Two very late, very short tracking sessions of three tracks of PureSalem Mendiola. Still similar working methods, but a slightly different harmonic/melodic approach in places. (Still with the barre chords, not that that's a bad thing.)
Convolution reverb and the Ableton Wide & Warm compression/eq setting on the stereo bus.
The title comes from Carthaginian navigator Himilco, who apparently reached the northwestern coast of Europe from the Mediterranean in 490 BCE.
A three-guitar thing presented itself for this weekend, and here it is. Same PureSalem, minimal processing, touch of convolution reverb, wide&warm compression/eq audio effect rack.
The title comes from the southern terminus of PA 481, which is on the Old National Pike (where it merges with the National Pike).
This week continues the guitar-only approach: three tracks of guitar (though there's a fourth channel I used to cover note tails for smoother edits). Guitar was PureSalem Mendiola, straight into the Focusrite, with no inline processing of the different channels, but everything had some convolution reverb (same concert-hall-sized impulse). There's the Wide&Warm preset for multiband compression.

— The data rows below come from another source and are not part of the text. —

Lemma push_level_spec level start todo : forall nodes i,
  (forall j x, level !! j = Some x -> nodes !! (start + j) = Some x) ->
  i + todo = length (parents level) ->
  push_level nodes start (length level) i todo = Done (nodes ++ drop i (parents level)).
Proof.
  induction todo as [|todo IH]; intros nodes i Hn Hi; cbn [push_level].
  { rewrite drop_ge by lia. by rewrite app_nil_r. }
  pose proof (even_index level i ltac:(lia)) as He.
  destruct (lookup_lt_is_Some_2 level (2 * i) He) as [x Hx].
  rewrite (index_lookup _ _ x) by (by apply Hn). cbn [obind].
  pose proof (parents_lookup level i x Hx) as Hp.
  assert ((if 2 * i + 1 <? length level then index nodes (start + 2 * i + 1) else Done x)
    = Done (default x (level !! (2 * i + 1)))) as ->.
  { destruct (Nat.ltb_spec (2 * i + 1) (length level)) as [Hlt|Hge].
    - destruct (lookup_lt_is_Some_2 level (2 * i + 1) Hlt) as [y Hy]. rewrite Hy.
      apply index_lookup. replace (start + 2 * i + 1) with (start + (2 * i + 1)) by lia. by apply Hn.
    - by rewrite (lookup_ge_None_2 level) by lia. }
  cbn [obind]. rewrite IH.
  - rewrite <- app_assoc. f_equal. f_equal. by rewrite (drop_S _ _ _ Hp), (Nat.add_1_r i).
  - intros j y Hj. apply lookup_app_l_Some. by apply Hn.
  - lia.
Qed.

Lemma push_levels_spec fuel : forall pre level,
  length level <= fuel ->
  push_levels fuel (pre ++ level) (next_level_len (length level)) (length (pre ++ level)) (length level)
    (length pre) = Some (Done (pre ++ concat (levels fuel level))).
Proof.
  induction fuel as [|fuel IH]; intros pre level Hf.
  { destruct level; [|cbn in Hf; lia]. cbn. done. }
  destruct (decide (2 <= length level)) as [H2|H2].
  2: { destruct level as [|x [|]]; cbn; [done|done|cbn in H2; lia]. }
  pose proof (parents_shorter level H2) as Hp. cbn [push_levels]. rewrite next_level_length by done.
  rewrite (proj2 (Nat.eqb_neq _ _)) by lia. rewrite (push_level_spec level (length pre)).
  - rewrite drop_0, <- app_length. rewrite IH by lia. do 2 f_equal. rewrite <- app_assoc. f_equal.
    destruct level as [|x [|y l]]; [cbn in H2; lia..|]. done.
  - intros j x Hj. rewrite lookup_app_r by lia. by replace (length pre + j - length pre) with j by lia.
  - lia.
Qed.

Title comes from the 95th Section of Swedenborg's The Worlds in Space, in which he describes that as a representation of the inhabitants of Mars.
Here's one I recorded in a few quick, improvisatory sessions, but it needed a bit of attention to edit together. My initial thought was to emphasize toms and kick, avoiding the snare if I could, and then respond to that. (There's a snare rimshot sound every so often, but no overt snare hits.)

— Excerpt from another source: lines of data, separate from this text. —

(* ===== verification/Poh.v ===== *)
(** * Proof of history and the entries of the ledger

    The model of [gorchain/entry/src/poh.rs] and [gorchain/entry/src/entry.rs]:
    the generator of the hash chain, the entries that record transactions and
    ticks in it, and the three verifiers of a list of entries: one by one on the
    CPU, in groups by vector instructions, and on the GPU.

    The hash functions, the vector and GPU kernels and the type of transactions
    belong to other crates or libraries and are arguments.  Wall-clock times are
    left out.  Overflow of a counter panics, as in a checked build; the theorems
    show that it does not happen. *)

From stdpp Require Import base numbers list.
From Stdlib Require Import Lia.
From S2P Require Import Prelude Errors Pod TxBytes ComputeBudget Merkle.
Local Open Scope Z_scope.
Local Open Scope rust_scope.

(** The kernels hash every given hash the given number of times: the vector one
    in place on a buffer of 32-byte hashes, the GPU one on a list. *)
Class PohEnv := {
  poh_sha :: HashEnv;
  sha_hash : list Z -> list Z;
  poh_verify_many_simd : list Z -> list Z -> list Z;
  poh_verify_many : list (list Z) -> list Z -> list (list Z);
  VersionedTransaction : Type;
  tx_signatures : VersionedTransaction -> list (list Z);
}.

Recording the guitar went quickly, though once I'd settled on which key I preferred, I did need to go back and record a bit more. With bass, I'd recorded a bunch of parts, and ended up throwing most of them out, going instead with lines I tracked last in arrangement view.
Guitar: PureSalem Mendiola straight into the Focusrite. (Each channel got inline Auto-Filter for drive/coloration). Bass: 80s Epiphone Embassy II (neck pickup only). EQ-8 for some low-end rolloff. Drums: Ableton 64 Pad Kit Special, with Max Humanizer.
Sends: Valhalla Supermassive, Ableton Delay, convolution reverb with Auto-Filter to roll off lows.
Title comes from the lenticular galaxy NGC 74.
Once again, I only devoted time to this one very late in the week, with the syncopated drum and percussion lines. I'd had a thought of emphasizing bass, and having the guitars be more of a background wash...and a number of things claimed time during the weekend, so what I'd had tracked...had to fit together somehow, so here we are.
Drums: Ableton 64 Pad Kit Jazz, Ableton Percussion drum rack. Bass: Epiphone P-J with EQ-8 low-end rolloff. Guitars: PureSalem Mendiola through Balls Effects KWB for some grit, and also through high-pass Auto-Filter. There's one track of bridge pickup, one of neck pickup (output to send only), and another track of output to send only. Some clips are reversed.
Sends: one convolution reverb, one Valhalla Supermassive, and one delay. There's another convolution reverb I almost used--a large space--but it ended up sounding too mechanical on drums here.
Title from M58, a barred spiral galaxy.
A very intuitive piece--I cobbled together three drum kits with syncopated rhythms, and composed a keyboard line...which I threw out after I picked up the Fahey-tuned Univox hollow body. There are three tracks of that, with varying degrees of fuzz. Not a bad hook...though very simple.
Sends: convo reverb and a delay; full-chain master on the master, and drum buss on the drums.
Title from the derivation of this week's element, platinum.